# Extract Token Activations Through Layers

**Date:** October 29, 2025

**Goal:** Capture per-token, per-layer activations to study how token representations evolve geometrically through the model.

**Method:**
1. Load one text from Wikipedia Simple dataset (~512 tokens)
2. Run through model with `output_hidden_states=True`
3. Extract activations at all 36 layers
4. Save as [n_layers, n_tokens, hidden_dim] tensor in bfloat16

**Output:** `data/results/token_activations_sample.pt` containing:
- `activations`: [36, n_tokens, 2560] tensor (bfloat16)
- `tokens`: List of token IDs
- `text`: Original input text
- `metadata`: Model name, sequence length, extraction date

**Note:** This is DATA COLLECTION only. Analysis happens in 08.2.

## Configuration

In [22]:
# Paths
DATASET_PATH = '../data/wikipedia_top20_texts.json'
OUTPUT_PATH = '../data/results/token_activations_sample.pt'

# Model
MODEL_NAME = 'Qwen/Qwen3-4B-Instruct-2507'
DEVICE = 'auto'  # 'auto', 'cuda', 'mps', or 'cpu'

# Sampling
RANDOM_SEED = 42  # Fixed seed for reproducibility
TARGET_TOKENS = 512  # Desired sequence length (will truncate if longer)

print(f"Configuration:")
print(f"  Model: {MODEL_NAME}")
print(f"  Device: {DEVICE}")
print(f"  Target tokens: {TARGET_TOKENS}")
print(f"  Random seed: {RANDOM_SEED}")

Configuration:
  Model: Qwen/Qwen3-4B-Instruct-2507
  Device: auto
  Target tokens: 512
  Random seed: 42


## Load Dataset and Select Sample

In [23]:
import json
import random

print("Loading dataset...")
with open(DATASET_PATH, 'r') as f:
    dataset = json.load(f)

print(f"✓ Loaded {len(dataset)} text pairs")

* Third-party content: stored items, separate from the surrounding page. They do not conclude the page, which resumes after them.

(* ===== verification/Messages.v ===== *)
(** The contents of the protocol messages and how each class puts them on, and
    takes them off, a connection (src/src/tcmi/comm/tcmi_*_msg.c and
    tcmi_*_procmsg.c).

    Everything is proved against the socket interface [Sock].  A receive operation
    returns its C return value, the message with the fields filled so far and the
    socket; [km i n] tells whether the [i]-th allocation of the function, of [n]
    bytes, succeeds.  Integer fields travel as their little-endian memory image. *)

From S2P Require Import Prelude KkcSock MsgId.

(** ** Contents of the messages *)

Record tcmi_authenticate_msg := mk_auth {
  pen_id : Z; pen_arch : Z; auth_size : Z; auth_data : option (list Z)
}.

(** The three packed strings of [struct fs_mount_params]. *)
Definition TCMI_FS_MOUNT_LENGTH : Z := 80.
Definition TCMI_FS_MOUNT_OPTIONS_LENGTH : Z := 128.
Definition TCMI_FS_MOUNT_DEVICE_LENGTH : Z := 64.
Record fs_mount_params := mk_mount {
  mount_type : list Z; mount_options : list Z; mount_device : list Z
}.

Record tcmi_authenticate_resp_msg := mk_auth_resp {
  ccn_id : Z; ccn_arch : Z; mount_params : fs_mount_params; result_code : Z
}.

Record tcmi_p_emigrate_msg := mk_emigrate {
  reply_pid : Z; em_size : Z; exec_name_size : Z;
  euid : Z; egid : Z; fsuid : Z; fsgid : Z;
  exec_name : option (list Z); em_ckpt_name : option (list Z)
}.

Record tcmi_signal_msg := mk_signal { sig_pid : Z; sig_info : list Z }.
(** ** The constructors build decodable messages *)

(** A call of a sending constructor. *)
Inductive tx_call :=
| T_skel (trans : bool) | T_skelresp (trans_id : Z)
| T_authenticate (trans : bool) (pen_id pen_arch : Z) (data : list Z) (size : Z)
| T_authenticate_resp (trans_id ccn_id ccn_arch result_code : Z) (mp : fs_mount_params)
| T_disconnect
| T_p_emigrate (trans : bool) (reply_pid : Z) (exec_name ckpt_name : list Z) (euid egid fsuid fsgid : Z)
| T_signal (mem : tcmi_signal_msg) (pid : Z) (info : list Z)
| T_generic_user (node_id : Z) (data : list Z) (size : Z)
| T_err (msg_id trans_id err_code : Z)
| T_err_proc (msg_id trans_id err_code dst_pid : Z)
| T_skel_proc (trans : bool) (dst_pid : Z) | T_skelresp_proc (trans_id dst_pid : Z)
| T_exit (dst_pid code : Z) | T_vfork_done (dst_pid : Z)
| T_guest_started (trans_id dst_pid guest_pid : Z)
| T_guestreq (dst_pid : Z) (ckpt_name : list Z) | T_shadowreq (dst_pid : Z)
| T_rpc (mem : tcmi_rpc_procmsg) (trans : bool) (dst_pid : Z)
| T_rpcresp (mem : tcmi_rpcresp_procmsg) (trans_id dst_pid : Z).

Definition new_tx (HZ : Z) (e : tx_env) (c : tx_call) (w : world) : option (option tcmi_msg * world) :=
  match c with
  | T_skel tr => tcmi_skel_msg_new_tx HZ e tr w
  | T_skelresp i => tcmi_skelresp_msg_new_tx e i w
  | T_authenticate tr i a d n => tcmi_authenticate_msg_new_tx HZ e tr i a d n w
  | T_authenticate_resp t i a r mp => tcmi_authenticate_resp_msg_new_tx e t i a r mp w
  | T_disconnect => tcmi_disconnect_msg_new_tx e w
  | T_p_emigrate tr p x c u g fu fg => tcmi_p_emigrate_msg_new_tx HZ e tr p x c u g fu fg w
  | T_signal mem p i => tcmi_signal_msg_new HZ e mem p i w
  | T_generic_user i d n => tcmi_generic_user_msg_new_tx e i d n w
  | T_err i t c => tcmi_err_msg_new_tx e i t c w
  | T_err_proc i t c d => tcmi_err_procmsg_new_tx e i t c d w
  | T_skel_proc tr d => tcmi_skel_procmsg_new_tx HZ e tr d w
  | T_skelresp_proc t d => tcmi_skelresp_procmsg_new_tx e t d w
  | T_exit d c => tcmi_exit_procmsg_new_tx e d c w
  | T_vfork_done d => tcmi_vfork_done_procmsg_new_tx e d w
  | T_guest_started t d g => tcmi_guest_started_procmsg_new_tx e t d g w
  | T_guestreq d c => tcmi_ppm_p_migr_back_guestreq_procmsg_new_tx e d c w
  | T_shadowreq d => tcmi_ppm_p_migr_back_shadowreq_procmsg_new_tx e d w
  | T_rpc mem tr d => tcmi_rpc_procmsg_new_tx HZ e mem tr d w
  | T_rpcresp mem t d => tcmi_rpcresp_procmsg_new_tx e mem t d w
  end.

# Extract all English texts
simple_texts = [pair['high_complexity'] for pair in dataset]

# Select one at random (fixed seed)
random.seed(RANDOM_SEED)
selected_text = random.choice(simple_texts)

print(f"\nSelected text (first 500 chars):")
print(selected_text[:500])
print(f"\nText length: {len(selected_text)} characters")

Loading dataset...
✓ Loaded 20 text pairs

Selected text (first 500 chars):
A political party is an organization that coordinates candidates to compete in elections and participate in governance. It is common for the members of a party to hold similar ideas about politics, and parties may promote specific ideological or policy goals.
Political parties have become a major part of the politics of almost every country, as modern party organizations developed and spread around the world over the last few centuries. Although some countries have no political parties, this is 

Text length: 43702 characters


## Load Model and Tokenizer

In [24]:
import torch
from transformers import AutoModelForCausalLM, AutoTokenizer

print("Loading model and tokenizer...")

tokenizer = AutoTokenizer.from_pretrained(MODEL_NAME)
model = AutoModelForCausalLM.from_pretrained(
    MODEL_NAME,
    torch_dtype=torch.bfloat16,
    device_map=DEVICE,
)
model.eval()

print(f"✓ Model loaded on device: {model.device}")
print(f"✓ Model dtype: {model.dtype}")
print(f"✓ Number of layers: {model.config.num_hidden_layers}")
print(f"✓ Hidden dimension: {model.config.hidden_size}")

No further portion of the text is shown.